Expanding Your Pitch
Now that you have the formula for a strong elevator pitch, you need to know how to elaborate on it. This is important because let’s face it…it’s tough to give a clear picture of what you do in just a minute. When you have the chance to say more, you should be ready, especially if someone is interested in hearing more.
Also, the chance of a relationship is much higher if you can carry on your pitch seamlessly, providing additional information that will move the listener to action—even if that action is simply to learn more.
Check out four ways you can engage the person you’re talking to, while still rounding out their understanding of your company.
1. Make Use of Analogies
Analogies can be helpful if you’re in a technical profession or are speaking to someone unfamiliar with your industry.
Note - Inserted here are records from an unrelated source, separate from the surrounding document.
Definition armed (h : HookId) (hk : Hook.t) (w : World) : World :=
  if bool_decide (Hook.heartbeatInterval hk = 0%Z) then w else
  match Hook.lastMessageTime hk with
  | None => w
  | Some _ =>
      set_hooks <[h := Hook.with_timer (Some (nextTimer w)) hk]>
        (set_nextTimer S
           (set_timers (fun ts => ts ++ [mkTimer (nextTimer w)
                (now w + Z.max (Hook.heartbeatInterval hk) 0) (Heartbeat h)]) w))
  end.

Definition touched (h : HookId) (hk : Hook.t) (t : Z) (w : World) : World :=
  if negb (Hook.mounted hk) then w else
  if bool_decide (Hook.lastMessageTime hk = Some t) then w else
  let hk1 := Hook.with_lastMessageTime (Some t) hk in
  armed h (Hook.with_timer None hk1) (disarmed h hk1 (set_hooks <[h := hk1]> w)).

(** The world after [onmessage] of hook [h] (record [hk]) on a frame, for
    listeners that only look; [evs1] and [evs2] are what the two fan-outs
    logged. *)
Definition after_message (parse : string → Result JsValue) (h : HookId) (hk : Hook.t)
    (data : JsValue) (evs1 evs2 : list Event) (w : World) : World :=
  let name := Hook.name hk in
  let msg := mkMessage (decoded parse data) (now w) in
  let w1 := notified name evs1
              (set_latestMessages <[name := msg]>
                 (add_log (decode_events parse data) w)) in
  let w2 := if bool_decide (Hook.heartbeatInterval hk = 0%Z) then w1
            else touched h hk (now w) w1 in
  if Hook.storeHistory hk
  then notified name evs2
         (set_state <[name := spread (read name w2)
             (Partial.mk None None None None
                (Some (slice (- Hook.maxMessages hk)
                         (WebSocketState.messages (read name w2) ++ [msg])))
                None)]> w2)
  else w2.


(** The watchdog timers of hook [h] that are pending. *)
Definition hb_timers (h : HookId) (w : World) : list Timer :=
  filter (fun t => task t = Heartbeat h) (timers w).

(** *** The watchdog's view of the world

    What the timers depend on: the pending timers, the next timer id, the
    clock, the hooks (the socket variable aside) and the watchdogs that
    have expired so far.  [tick] is the part of an input that this view
    can see and [astep] is what the input does to the view. *)

Record View : Type := mkView {
  v_timers : list Timer;
  v_next : TimerId;
  v_now : Z;
  v_hooks : list Hook.t;
  v_expired : list HookId
}.

Definition expired_of (evs : list Event) : list HookId :=
  omap (fun e => match e with Expired h => Some h | _ => None end) evs.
Drawing comparisons to things that can be more readily understood will enhance the clarity of your words.
2. Speak Their Language
Don’t leave people scratching their heads after listening to you! This creates missed opportunities to reel in potential customers, connections, partners, or investors. That’s the exact opposite of what a pitch is designed to do! Be conscious of what you say, making sure that you’re understood. Avoid jargon and complicated language. Your words will have the greatest impact if they’re simple and to the point.
2. Tell Your Story
As mentioned previously, playing on emotions can be a powerful way to “hook” listeners. Use your story to your advantage. You could touch on how your company got its start, what events shaped your mission and values, the people behind your brand, and so on.
Taking this more personal approach, rather than only giving the facts, can positively shape the way people view you. The more they like and relate to you, the more opportunities you create for yourself.
3. Personalize Your Approach
Make no mistake about it, memorizing a canned speech is not the same as outlining what you’ll say. Your goal is not simply to recite a script; it’s to connect on a human level. To do this, include the person you’re talking to in what you’re talking about.
If you make an observation or learn something during the course of the conversation, relate it back to your business if you can. Of course, you shouldn’t overdo it by being aggressive or getting too personal. But do try to customize your spiel as much as possible.
4. Allow Time For Questions
Allowing others to ask specific questions is also a great way to personalize. If you know what your listeners are interested in or don’t quite understand, you know which direction to go. Plus, you can ensure that they have a clear understanding, which, again, promotes action.
Pulling Off a Persuasive Pitch
As you can see, half the battle is in preparation. Once you have an idea of the points you need to cover, all that’s left is to deliver. As long as you’re friendly, open, straightforward, and not self-centered, you should have little to worry about. In fact, you’ll be elated as you begin to see positive results!